Almost all the respondents were employed by a local authority or had recently been transferred to a contractor. More than 97% were women and one in three was over 55, indicating a looming issue of replacing retirees. Ninety-six per cent said they normally looked after elderly people, but 75% said their clients also included those with dementia or mental health problems, 46% younger people with disabilities and 20% people with learning disabilities.
Only one in 10 of those surveyed said they never worked unsocial hours. One said: "I personally work from 7.30 to 10.30 every weekday night and alternate weekends. But I am not paid for unsocial hours. I get the same basic rate as daytime staff, which I feel is unfair." Another reported: "Split shifts sometimes means working from 7am to 11pm in one day, with a couple of hours off in between - not conducive to family life." A third said: "I am on the run all day, checking my watch for my next job. We are very short of good staff."
Whereas domestic tasks were largely done during the day, personal care tends to focus on helping people get up and helping them prepare for bed. Again, this shift has prompted a change in the type of person attracted to the job, militating against those with child care responsibilities.
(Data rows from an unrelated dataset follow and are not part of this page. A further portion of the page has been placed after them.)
(* ===== verification/StreamSendBuffer.v ===== *)
(** [QuicStreamSendBuffer] (quic/core/quic_stream_send_buffer.cc): the send side of a stream. Data
    is saved in slices, written to packets (first in order, then again when lost), and freed when
    acknowledged; slices are freed in any order and dropped from the front.

    A freed slice ([QuicMemSlice::Reset]) has lost its length but keeps its offset. The data of the
    slices is measured against the bytes of the stream, as on the receive side. *)

From S2P Require Import Prelude OrderedSet IntervalSet Stream Bytes DataWire.

Module StreamSendBuffer.

(** [BufferedSlice]: the data is empty once the slice is reset. *)
Record BufferedSlice := mk_slice { offset : Z; slice_data : list Z }.

Definition slice_end (s : BufferedSlice) : Z := offset s + zlen (slice_data s).
Definition slice_empty (s : BufferedSlice) : bool := match slice_data s with [] => true | _ => false end.
Definition reset (s : BufferedSlice) : BufferedSlice := mk_slice (offset s) [].

Record t := mk {
  buffered_slices : list BufferedSlice;
  stream_offset : Z;
  stream_bytes_written : Z;
  stream_bytes_outstanding : Z;
  bytes_acked : list interval;
  pending_retransmissions : list interval;
  write_index : Z;
}.

Definition new : t := mk [] 0 0 0 [] [] (-1).

Definition with_slices (st : t) l i : t :=
  mk l (stream_offset st) (stream_bytes_written st) (stream_bytes_outstanding st)
     (bytes_acked st) (pending_retransmissions st) i.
As one respondent put it: "We carers, I feel, are taking on the job of district nurses almost." And the survey report, Homecare - the Forgotten Service, expresses concern at the kind of tasks - medication, dressings, catheter and even colostomy assistance - being expected of the workers without apparent specialist training. It asks: "Who should be doing this work, who should be paying for it and what would happen to clients if they stopped?"
Mickleborough points out that the immediate shortage of home care workers is likely to ease when the economy slows, with the disappearance of competing job vacancies in the retail and service sectors. He also believes that the development of "assisted living" or "very sheltered" housing schemes will help cluster demand, saving some carers the journeys between clients, and that technological advance will do away with the need for visits simply to check on the client.
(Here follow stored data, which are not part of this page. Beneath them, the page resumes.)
Definition SetMaxOpenIncomingStreams (st : t) (max_open_streams : Z) : t * list effect :=
  let new_max := Z.min max_count (wrap32 (max_open_streams + incoming_static_stream_count st)) in
  let new_max := if new_max <? max_open_streams then max_count else new_max in
  if new_max <? incoming_stream_count st then (st, [CloseConnection]) else
  (set_window (set_incoming st new_max new_max (Z.min max_open_streams max_count)
     (incoming_static_stream_count st) (incoming_stream_count st)) (window_for new_max), []).

Definition OnStreamClosed (st : t) (stream_id : Z) : t * list effect :=
  if negb (IsIncomingStream st stream_id) then (st, []) else
  if incoming_actual_max_streams st =? max_count then (st, []) else
  MaybeSendMaxStreamsFrame
    (set_incoming st (wrap32 (incoming_actual_max_streams st + 1))
       (incoming_advertised_max_streams st) (incoming_initial_max_open_streams st)
       (incoming_static_stream_count st) (incoming_stream_count st)).

Definition RegisterStaticStream (st : t) (stream_id : Z) (stream_already_counted : bool) : t * bool :=
  if IsIncomingStream st stream_id then
    if max_count <=? incoming_stream_count st then (st, false) else
    (set_incoming st
       (if incoming_actual_max_streams st <? max_count
        then incoming_actual_max_streams st + 1 else incoming_actual_max_streams st)
       (if incoming_advertised_max_streams st <? max_count
        then incoming_advertised_max_streams st + 1 else incoming_advertised_max_streams st)
       (incoming_initial_max_open_streams st) (incoming_static_stream_count st + 1)
       (if stream_already_counted then incoming_stream_count st else incoming_stream_count st + 1),
     true)
  else
    if max_count <=? outgoing_max_streams st then (st, false) else
    (set_outgoing st (outgoing_max_streams st + 1) (outgoing_stream_count st)
       (next_outgoing_stream_id st) (outgoing_static_stream_count st + 1)
       (using_default_max_streams st), true).

(** [for (; id < stream_id; id += delta) available_streams_.insert(id)]. *)
Fixpoint insert_available (fuel : nat) (id stream_id : Z) (s : gset Z) : gset Z :=
  match fuel with
  | O => s
  | S fuel => if id <? stream_id
              then insert_available fuel (id + delta) stream_id ({[id]} ∪ s) else s
  end.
Yet both Mickleborough and McClimont agree with Unison that home care is fundamentally underfunded. Unless and until local authorities are able to offer more for the service, facilitating the payment of better terms and conditions, they say it is always going to struggle to recruit and retain staff of the right calibre.
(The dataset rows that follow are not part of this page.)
Lemma sound_least rs d st least :
  Sound rs d st → ok least → Sound rs d (DontWaitForPacketsBefore st least).
Proof.
  intros HS Hk. unfold DontWaitForPacketsBefore. rewrite ok_initialized by done. cbn [negb].
  destruct (negb _ || _) eqn:Eup; [|done].
  pose proof HS as [Hl [Hwf Hrecv Hhon Hall Hlar Hmax Htimes]].
  pose proof (PacketNumberQueue.RemoveUpTo_lemma _ least Hwf (ok_initialized least Hk)) as Hrem.
  destruct (PacketNumberQueue.RemoveUpTo _ least) as [q up]. destruct Hrem as (Hwf'&Hd&_).
  assert (Hfl : floor st <= least).
  { unfold floor. destruct (IsInitialized (peer_least_packet_awaiting_ack st)); [|unfold ok in Hk; lia].
    cbn [negb orb] in Eup. lia. }
  split; [by right|]. unfold floor at 1. rpm_simpl. rewrite ok_initialized by done.
  split; [done|done|..].
  - intros z [Hz ?]%Hd. apply Hhon in Hz as [? _]. done.
  - intros z Hz ? ?. apply Hd. split; [|done]. apply Hall; [done|lia|done].
  - done.
  - intros Hne. destruct (Z.le_gt_cases least (largest_acked (ack_frame st))) as [Hle|Hgt].
    + left. apply Hd. split; [|done]. destruct (Hmax Hne) as [?|[_ ?]]; [done|lia].
    + right. split; [|done]. destruct q as [|i q]; [done|]. exfalso.
      assert (Hi : den (i :: q) (imin i)).
      { apply IntervalSet.den_cons. left.
        pose proof (IntervalSet.valid_nonempty _ i (proj1 Hwf') ltac:(left)). unfold Interval.den. lia. }
      apply Hd in Hi as [Hi ?]. apply Hhon in Hi as [Hi _].
      destruct Hlar as [[-> _]|[_ Hle]]; [done|]. specialize (Hle _ Hi). lia.
  - done.
Qed.

(** The limit keeps the highest ranges. *)
Lemma trim_spec max q :
  0 < max →
  ∃ pre, q = pre ++ trim max q ∧ zlen (trim max q) <= max ∧ (pre = [] ∨ zlen (trim max q) = max).
Proof.
  intros Hm. induction q as [|i q IH]; cbn [trim].
  - exists []. split; [done|]. split; [rewrite (@zlen_nil interval); lia|by left].
  - unfold PacketNumberQueue.NumIntervals. destruct (Z.ltb_spec max (zlen (i :: q))) as [Hlt|Hge].
    + destruct IH as (pre&E&Hle&Hor). exists (i :: pre). split; [by rewrite E at 1|]. split; [done|]. right.
      destruct Hor as [-> | ?]; [|done]. cbn [app] in E. rewrite <-E in *. rewrite zlen_cons in Hlt. lia.
    + exists []. split; [done|]. split; [done|by left].
Qed.

(** The ranges of the frame that is sent. *)
Definition sent_ranges (st : t) : list interval :=
  if 0 <? max_ack_ranges st then trim (max_ack_ranges st) (packets (ack_frame st)) else packets (ack_frame st).

Lemma sent_ranges_spec st :
  ∃ pre, packets (ack_frame st) = pre ++ sent_ranges st
    ∧ (0 < max_ack_ranges st → zlen (sent_ranges st) <= max_ack_ranges st)
    ∧ (pre = [] ∨ (0 < max_ack_ranges st ∧ zlen (sent_ranges st) = max_ack_ranges st)).
Proof.
  unfold sent_ranges. destruct (Z.ltb_spec 0 (max_ack_ranges st)) as [Hm|Hm].
  - destruct (trim_spec (max_ack_ranges st) (packets (ack_frame st)) Hm) as (pre&E&Hle&Hor).
    exists pre. split; [done|]. split; [done|]. destruct Hor; [by left|by right].
  - exists []. split; [done|]. split; [lia|by left].
Qed.

(** A suffix of a queue has the packets from its least one on. *)
Lemma suffix_spec pre q :
  PacketNumberQueue.wf (pre ++ q) → q ≠ [] →
  PacketNumberQueue.wf q
  ∧ ∀ z, den q z ↔ den (pre ++ q) z ∧ PacketNumberQueue.Min q <= z.
Proof.
  intros [Hv Hok] Hne. apply IntervalSet.valid_app_elem in Hv as (Hv1&Hv2&Hg).
  assert (Hwf : PacketNumberQueue.wf q).
  { split; [done|]. intros z Hz. apply Hok, IntervalSet.den_app. by right. }
  split; [done|]. destruct (PacketNumberQueue.Min_spec q Hv2 Hne) as [Hm1 Hm2]. intros z.
  rewrite IntervalSet.den_app. split; [intros Hz; split; [by right|by apply Hm2]|].
  intros [[(i&Hi&Hz)%IntervalSet.den_elem|?] Hge]; [|done]. exfalso.
  apply IntervalSet.den_elem in Hm1 as (j&Hj&Hmj). specialize (Hg i j Hi Hj).
  unfold Interval.den in *. destruct q as [|k q]; [done|]. unfold PacketNumberQueue.Min in *. cbn [head] in *.
  pose proof (IntervalSet.valid_nonempty _ k Hv2 ltac:(left)).
  assert (Hgk := Hg). destruct (decide (k = j)) as [->|Hkj]; [lia|].
  apply IntervalSet.valid_cons_elem in Hv2 as (_&_&Hgt). apply elem_of_cons in Hj as [->|Hj]; [lia|].
  specialize (Hgt j Hj). lia.
Qed.

Lemma sound_frame rs d st now :
  Sound rs d st → Sound rs (dropped_below d st (GetUpdatedAckFrame st now)) (GetUpdatedAckFrame st now).
Proof.
  intros HS. pose proof HS as [Hl [Hwf Hrecv Hhon Hall Hlar Hmax [Hts Htr]]].
  split; [done|]. change (floor (GetUpdatedAckFrame st now)) with (floor st).
  destruct (sent_ranges_spec st) as (pre&E&_&Hor).
  assert (Eq : packets (ack_frame (GetUpdatedAckFrame st now)) = sent_ranges st) by done.
  assert (Hlen : zlen (packets (ack_frame st)) = zlen pre + zlen (sent_ranges st)) by (rewrite E at 1; apply zlen_app).
  assert (Hnil : pre = [] ∨ sent_ranges st ≠ []).
  { destruct Hor as [->|[Hm Hz]]; [by left|right]. intros En. rewrite En, (@zlen_nil interval) in Hz. lia. }
  assert (Hd' : dropped_below d st (GetUpdatedAckFrame st now)
    = if decide (pre = []) then d else Z.max d (PacketNumberQueue.Min (sent_ranges st))).
  { unfold dropped_below. rewrite Eq. unfold PacketNumberQueue.NumIntervals. rewrite Hlen.
    destruct (decide (pre = [])) as [->|Hne]; [rewrite (@zlen_nil interval)|].
    - by destruct (Z.ltb_spec (zlen (sent_ranges st)) (0 + zlen (sent_ranges st))); [lia|].
    - destruct pre as [|i pre]; [done|]. rewrite zlen_cons. pose proof (zlen_nonneg pre).
      by destruct (Z.ltb_spec (zlen (sent_ranges st)) (1 + zlen pre + zlen (sent_ranges st))); [|lia]. }
  rewrite Hd', Eq. unfold GetUpdatedAckFrame. rpm_simpl.
  assert (Htimes : ∀ f, StronglySorted (λ a b : Z * Z, a.2 <= b.2) (List.filter f (received_packet_times (ack_frame st)))
    ∧ ∀ x, x ∈ List.filter f (received_packet_times (ack_frame st)) → x.1 ∈ rs).
  { intros f. split; [by apply strongly_sorted_filter|].
    intros x [Hx _]%list_elem_of_In%filter_In. by apply Htr, list_elem_of_In. }
  destruct (decide (pre = [])) as [->|Hne].
  { cbn [app] in E. rewrite <-E. by split. }
  destruct Hnil as [?|Hnn]; [done|].
  rewrite E in Hwf. destruct (suffix_spec pre (sent_ranges st) Hwf Hnn) as [Hwf' Hd].
  split; [done|done|..].
  - intros z [Hz _]%Hd. apply Hhon. by rewrite E.
  - intros z Hz ? ?. apply Hd. split; [rewrite <-E; apply Hall; [done|done|lia]|lia].
  - done.
  - intros Hr. left. destruct (Hmax Hr) as [Hin|[En _]]; [|rewrite E in En; by destruct pre].
    apply Hd. split; [by rewrite <-E|].
    destruct (PacketNumberQueue.Min_spec _ (proj1 Hwf') Hnn) as [Hm _].
    apply Hd in Hm as [Hm _]. rewrite <-E in Hm. apply Hhon in Hm as [Hm _].
    destruct Hlar as [[-> _]|[_ Hle]]; [done|]. by apply Hle.
  - apply Htimes.
Qed.

Lemma MaybeUpdateAckTimeout_frame st b p time now min_rtt srtt delay :
  let st' := MaybeUpdateAckTimeout st b p time now min_rtt srtt delay in
  ack_frame st' = ack_frame st ∧ peer_least_packet_awaiting_ack st' = peer_least_packet_awaiting_ack st.
Proof.
  cbv zeta. unfold MaybeUpdateAckTimeout. destruct (negb (ack_frame_updated st)); [done|].
  destruct (_ && (p <? _)); [done|]. destruct (negb b); [done|]. destruct (_ && (_ <=? _)); done.
Qed.

Lemma receives_sound rs d st : receives rs d st → Sound rs d st.
Proof.
  induction 1 as [flag s has|rs d st p time _ IH Hp Ha|rs d st least _ IH Hk|rs d st now _ IH
    |rs d st b p time now min_rtt srtt delay _ IH|rs d st _ IH|rs d st n _ IH Hn|rs d st b _ IH|rs d st m n _ IH].
  - split; [by left|]. unfold floor. rpm_simpl. split.
    + split; [apply IntervalSet.valid_nil|]. intros z Hz. by apply IntervalSet.den_nil in Hz.
    + intros z Hz. by apply elem_of_nil in Hz.
    + intros z Hz. by apply IntervalSet.den_nil in Hz.
    + intros z Hz. by apply elem_of_nil in Hz.
    + by left.
    + done.
    + split; [constructor|]. intros x Hx. by apply elem_of_nil in Hx.
  - by apply sound_packet.
  - by apply sound_least.
  - by apply sound_frame.
  - destruct (MaybeUpdateAckTimeout_frame st b p time now min_rtt srtt delay) as [Ef El].
    unfold Sound, floor. by rewrite Ef, El.
  - exact IH.
  - exact IH.
  - exact IH.
  - exact IH.
Qed.

Lemma fraction_bounds d n : 0 <= d → 0 < n → 0 <= fraction d n.
Proof. intros Hd Hn. unfold fraction. destruct (Z.leb_spec 0 d); [|lia]. apply Z.div_pos; lia. Qed.

(** Moving a timeout never delays one that is set. *)
Lemma MaybeUpdateAckTimeoutTo_spec timeout time bound :
  0 <= timeout → 0 < time → time <= bound →
  0 < MaybeUpdateAckTimeoutTo timeout time <= bound
  ∧ (timeout ≠ 0 → MaybeUpdateAckTimeoutTo timeout time <= timeout).
Proof. unfold MaybeUpdateAckTimeoutTo. intros. destruct (Z.eqb_spec timeout 0), (Z.ltb_spec time timeout); cbn [orb]; lia. Qed.

(** ** Properties *)


(** The frame that is sent. Its ranges are the highest ones the limit allows, all of them when
    there is no limit; the delay is the time since the largest packet arrived, never negative, and
    infinite when none did; the arrival times are of packets received, in order of arrival, and
    close enough to the largest for a one-byte difference. *)
Theorem GetUpdatedAckFrame_correct rs d st now :
  receives rs d st →
  let st' := GetUpdatedAckFrame st now in
  let f := ack_frame st' in
  (∃ pre, packets (ack_frame st) = pre ++ packets f
     ∧ (0 < max_ack_ranges st → PacketNumberQueue.NumIntervals (packets f) <= max_ack_ranges st)
     ∧ (pre = [] ∨ (0 < max_ack_ranges st ∧ PacketNumberQueue.NumIntervals (packets f) = max_ack_ranges st)))
  ∧ largest_acked f = largest_acked (ack_frame st)
  ∧ (ack_delay_time f = if time_largest_observed st =? 0 then Delta_Infinite
                        else Z.max 0 (now - time_largest_observed st))
  ∧ StronglySorted (λ a b, a.2 <= b.2) (received_packet_times f)
  ∧ ∀ p time, (p, time) ∈ received_packet_times f → p ∈ rs ∧ 0 <= largest_acked f - p < 255.
Proof.
  intros HS%receives_sound. pose proof HS as [_ [_ Hrecv _ _ Hlar _ [Hts Htr]]]. cbv zeta.
  split; [exact (sent_ranges_spec st)|]. split; [done|]. unfold GetUpdatedAckFrame. rpm_simpl.
  cbn [ack_delay_time]. split; [|split].
  - unfold QuicTime_Zero. destruct (Z.eqb_spec (time_largest_observed st) 0); [done|].
    destruct (Z.ltb_spec now (time_largest_observed st)); lia.
  - by apply strongly_sorted_filter.
  - intros p time [Hx Hf]%list_elem_of_In%filter_In. apply list_elem_of_In, Htr in Hx. cbn [fst] in *.
    split; [done|]. destruct Hlar as [[-> _]|[Hin Hle]]; [by apply elem_of_nil in Hx|].
    specialize (Hle p Hx). pose proof (Hrecv _ Hin). pose proof (Hrecv _ Hx). unfold ok in *.
    rewrite sub_small in Hf by lia. lia.
Qed.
Home care contractors have faced a decade or more of prices being driven down, says McClimont. "What we need to see is local authorities setting a floor at least on pay and conditions, so that the competition takes place on the management of the service and the value that the provider is adding, rather than always bearing down on the workers' remuneration."
Homecare - the Forgotten Service is available free from Local Government, Unison, 1 Mabledon Place, London WC1H 9AJ.
As a home care worker myself, I would agree with the above comments. With little training, I have dealt with catheters, hoists,convenes. The agencies are making good money. I have seen individual invoices.